I couldn't completely solve the latency issue but I did solve the system confusion problem by causing the NodeMCU to ignore any state change within 2.5 seconds of the first one. This allows Management to toggle away to her heart's content until the lights come on. I picked 2.5 seconds because this is well beyond maximum latency plus time to stop toggling after the lights react, thereby avoiding something akin to pilot-induced oscillation.

Step 8: The Code - Using Rules

The "Rules" code is here (the file named KitchenOnOffRulesGH1.1.ino, with the original, non-optimized version being 1.0).

Using this approach, the task of capturing the state of the lights is taken over by the Hue bridge, as is deciding whether the wall switch state change is commanding an "on" or "off" signal.
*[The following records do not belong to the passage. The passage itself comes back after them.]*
Lemma NoDup_toggle a l : NoDup l → NoDup (toggle a l).
Proof.
  unfold toggle. intros Hl. case_bool_decide as Ha; [by apply NoDup_without|].
  apply NoDup_app. split; [done|]. split; [|apply NoDup_singleton].
  intros x Hx ->%list_elem_of_singleton. done.
Qed.

Lemma WellFormed_default : WellFormed DEFAULT_CONFIG.
Proof.
  split; [by apply (bool_decide_unpack _)|]. split; [|split].
  - assert (map_Forall (λ _ l, NoDup l ∧
              Forall (λ a, a ∈ actors (solver DEFAULT_CONFIG)) l)
              (scenarioActors (solver DEFAULT_CONFIG))) as Hall.
    { apply (bool_decide_unpack _). vm_compute. exact I. }
    intros sc l Hl. destruct (Hall sc l Hl) as [Hnd Hin].
    split; [done|]. by apply Forall_forall.
  - intros sk.
    assert (NoDup (slotScenarios (solver DEFAULT_CONFIG) sk) ∧
            Forall (λ sc, is_Some (scenarioActors (solver DEFAULT_CONFIG) !! sc))
              (slotScenarios (solver DEFAULT_CONFIG) sk)) as [Hnd Hin].
    { destruct sk; apply (bool_decide_unpack _); vm_compute; exact I. }
    split; [done|]. by apply Forall_forall.
  - apply Forall_forall. apply (bool_decide_unpack _). vm_compute. exact I.
Qed.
This eliminates the need for the NodeMCU to poll the bridge to check on status.

Offloading these tasks simplifies the NodeMCU code but does require a couple of additional steps using the Philips Hue API.
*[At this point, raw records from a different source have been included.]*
(** With nothing in the way and within Pillow's limits, [generate_iconset]
    creates the staging directory, builds the canvas once and stages the
    ten variants. *)
Lemma generate_iconset_ok (src out : path) (fs : FS) (b : bytes) (im : Image) :
  fs !! src = Some (File b) -> decode b = Some im ->
  0 < width im < 2 ^ 31 -> 0 < height im < 2 ^ 31 ->
  resize_fits (width im) (height im) 1024 = true -> variants_fit = true ->
  no_file_on (out ++ ["AppIcon.iconset"]) fs = true ->
  variants_free (out ++ ["AppIcon.iconset"]) fs = true ->
  exists fs1 canvas,
    Os.makedirs (out ++ ["AppIcon.iconset"]) fs = (Ok tt, fs1) /\
    create_square_icon src out 1024 fs1 = (Ok canvas, fs1) /\
    width canvas = 1024 /\ height canvas = 1024 /\ mode canvas = "RGBA" /\
    generate_iconset src out fs =
      (Ok (out ++ ["AppIcon.iconset"]),
       staged (out ++ ["AppIcon.iconset"]) canvas sizes fs1).
Proof.
  intros Esrc Edec Hw Hh Hfit Hvar Hno Hfree.
  set (dir := out ++ ["AppIcon.iconset"]) in *.
  destruct (makedirs_ok dir fs Hno) as (fs1 & Emk & Hsub & Hdir & Hframe & _).
  assert (fs1 !! src = Some (File b)) as Esrc1 by (apply (lookup_weaken _ _ _ _ Esrc Hsub)).
  destruct (create_square_icon_ok src out fs1 b im Esrc1 Edec Hw Hh Hfit)
    as (nw & nh & canvas & _ & _ & _ & _ & Ecanvas & Hcw & Hch & Hcm).
  exists fs1, canvas. repeat (split; [assumption|]).
  unfold generate_iconset, Os.path_join. fold dir.
  unfold bind at 1. rewrite Emk. unfold bind at 1. rewrite Ecanvas.
  unfold bind at 1. rewrite (for_each_save_ok dir canvas sizes fs1).
  - reflexivity.
  - apply Hdir. unfold dir. destruct out; discriminate.
  - intros size filename Hin.
    split; [apply (variant_resize_ok canvas size filename Hcw Hch Hvar Hin)|].
    unfold is_dir. rewrite Hframe by apply snoc_not_prefix.
    unfold variants_free in Hfree. rewrite forallb_forall in Hfree.
    specialize (Hfree (size, filename) Hin). cbn in Hfree.
    apply negb_true_iff in Hfree. exact Hfree.
Qed.

(** A completed [generate_iconset] has done exactly that. *)
Lemma generate_iconset_inv (src out d : path) (fs fs' : FS) :
  generate_iconset src out fs = (Ok d, fs') ->
  exists fs1 canvas,
    Os.makedirs (out ++ ["AppIcon.iconset"]) fs = (Ok tt, fs1) /\
    create_square_icon src out 1024 fs1 = (Ok canvas, fs1) /\
    d = out ++ ["AppIcon.iconset"] /\
    fs' = staged d canvas sizes fs1.
Proof.
  unfold generate_iconset, Os.path_join. unfold bind at 1.
  destruct (Os.makedirs _ fs) as [[[]|e] fs1] eqn:Emk; [|discriminate].
  unfold bind at 1.
  pose proof (create_square_icon_fs src out 1024 fs1) as Hfs.
  destruct (create_square_icon src out 1024 fs1) as [[canvas|e] fs1'] eqn:Ecanvas;
    [|discriminate].
  cbn [snd] in Hfs. subst fs1'. unfold bind at 1.
  destruct (for_each sizes _ fs1) as [[[]|e] fs2] eqn:Eloop; [|discriminate].
  apply for_each_save_inv in Eloop. unfold ret. intros [= <- <-].
  exists fs1, canvas. repeat split; assumption.
Qed.

End IconsetFacts.

(* ===================================================================== *)
(** ** The resized dimensions (lines 27-32)                               *)
(* ===================================================================== *)

Lemma scaled_inv (S m M n : Z) :
  scaled S m M = Ok n ->
  exists scale f,
    PyFloat.truediv S m = Ok scale /\ PyFloat.mul_int M scale = Ok f /\
    PyFloat.to_int f = Ok n.
Proof.
  unfold scaled. destruct (PyFloat.truediv S m) as [scale|] eqn:Es; [|discriminate].
  cbn [result_bind]. destruct (PyFloat.mul_int M scale) as [f|] eqn:Ef; [|discriminate].
  cbn [result_bind]. intros E. exists scale, f. repeat split; assumption.
Qed.

(** C1, as stated, fails.  For a 500 by 300 source the code resizes to
    1706 by 1024 where [round(source_width*scale)] is 1707: the products are
    truncated, not rounded.  For a 49 by 49 source the product
    [49 * (1024 / 49)] is the double just below 1024, and both resized
    dimensions are 1023: the smaller one is not the edge length. *)
Lemma C1_counterexample :
  resized_dims 500 300 1024 = Ok (1706, 1024) /\
  spec_resized_dims 500 300 1024 = Ok (1707, 1024) /\
  resized_dims 49 49 1024 = Ok (1023, 1023) /\
  spec_resized_dims 49 49 1024 = Ok (1024, 1024) /\
  Z.min 1023 1023 <> 1024.
Proof. repeat split; try (vm_compute; reflexivity). discriminate. Qed.

(** C1, amended.  For every source of positive width and height below
    [2^31] and every edge length below [2^31], with
    [scale = size / min(width, height)] computed in binary64, the resized
    dimensions are [int(width*scale)] by [int(height*scale)]: the binary64
    products truncated toward zero.  The smaller of the two is the one of
    the smaller source side, it is at most the edge length, and the other
    one is at least as large. *)
Theorem C1_resized_dims_truncated (w h size : Z) :
  0 < w < 2 ^ 31 -> 0 < h < 2 ^ 31 -> 0 < size < 2 ^ 31 ->
  exists scale fw fh nw nh,
    PyFloat.truediv size (Z.min w h) = Ok scale /\
    PyFloat.mul_int w scale = Ok fw /\ PyFloat.to_int fw = Ok nw /\
    PyFloat.mul_int h scale = Ok fh /\ PyFloat.to_int fh = Ok nh /\
    resized_dims w h size = Ok (nw, nh) /\
    Z.min nw nh <= size /\
    (w <= h -> nw <= nh) /\ (h <= w -> nh <= nw).
Proof.
  intros Hw Hh Hs.
  destruct (resized_dims_ok w h size Hw Hh Hs)
    as (nw & nh & Edims & Ew & Eh & _ & _ & Hwh & Hhw).
  destruct (scaled_inv _ _ _ _ Ew) as (scale & fw & Escale & Efw & Enw).
  destruct (scaled_inv _ _ _ _ Eh) as (scale' & fh & Escale' & Efh & Enh).
  assert (scale' = scale) as -> by congruence.
  exists scale, fw, fh, nw, nh. repeat (split; [assumption|]).
  split; [|split; intros Hle; [apply Hwh|apply Hhw]; exact Hle].
  destruct (Z.le_ge_cases w h) as [Hle|Hle]; [apply Hwh in Hle|apply Hhw in Hle]; lia.
Qed.

Lemma C1_resized_dims_truncated_witness :
  exists scale fw fh nw nh,
    PyFloat.truediv 1024 (Z.min 3000 1000) = Ok scale /\
    PyFloat.mul_int 3000 scale = Ok fw /\ PyFloat.to_int fw = Ok nw /\
    PyFloat.mul_int 1000 scale = Ok fh /\ PyFloat.to_int fh = Ok nh /\
    resized_dims 3000 1000 1024 = Ok (nw, nh) /\
    Z.min nw nh <= 1024 /\
    (3000 <= 1000 -> nw <= nh) /\ (1000 <= 3000 -> nh <= nw).
Proof. apply (C1_resized_dims_truncated 3000 1000 1024); cbn; lia. Defined.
First, you need to follow the steps in the link to create a generic IP sensor.

Then you need to create a couple of rules that refer to that sensor. Follow the steps in the previous link for creating rules but refer to the screen shots of my "on" and "off" rules (attached) to get a better idea what you need to put in the message body. Obviously, you will need to change the sensor id number and the reference to your light and/or group ids. As mentioned in the comments included in the QuickStart code, note the different syntax for referring to individual lights rather than groups. In these screenshots, that means in the "actions" section changing "groups" to "lights" and "action" to "state".

That's about it, unless you run into problems...

Step 9: Troubleshooting

Unlike many of my projects, this one went pretty smoothly once I'd had the, ahem, light bulb moment about the neutral wire.

I did run into an odd problem with very sporadic uncommanded light state changes that seemed to relate somehow to using our refrigerator icemaker/water dispenser. It didn't happen every time the icemaker was used, but annoyingly seemed to happen mostly when Management was getting ice late in the evening. So pretty much a worst-case scenario.

The NodeMCU is taking power from the same circuit as the fridge and my whole set-up (NodeMCU and hookup wire) is in very close proximity to the fridge. So my theory is that somehow using the icemaker will sometimes trigger the fridge's compressor motor and induce a spurious signal to the NodeMCU, or perhaps that the motor causes a power conditioning problem for the NodeMCU.

With that working theory some obvious solutions present themselves -- plugging the NodeMCU power supply into a separate circuit, using a different power supply and/or routing the hookup wire away from the fridge all seem reasonable options to me.

For the moment, though, I've simply included a confirmatory step in Version 1.1 of the code to check that a state change has indeed occurred, even though this inevitably increases latency very slightly (25ms). I haven't had the thing running long enough to be certain this has fixed things but will update if not.

Obviously you will not be faced with this precise circumstance but I mention it in case you experience something similar.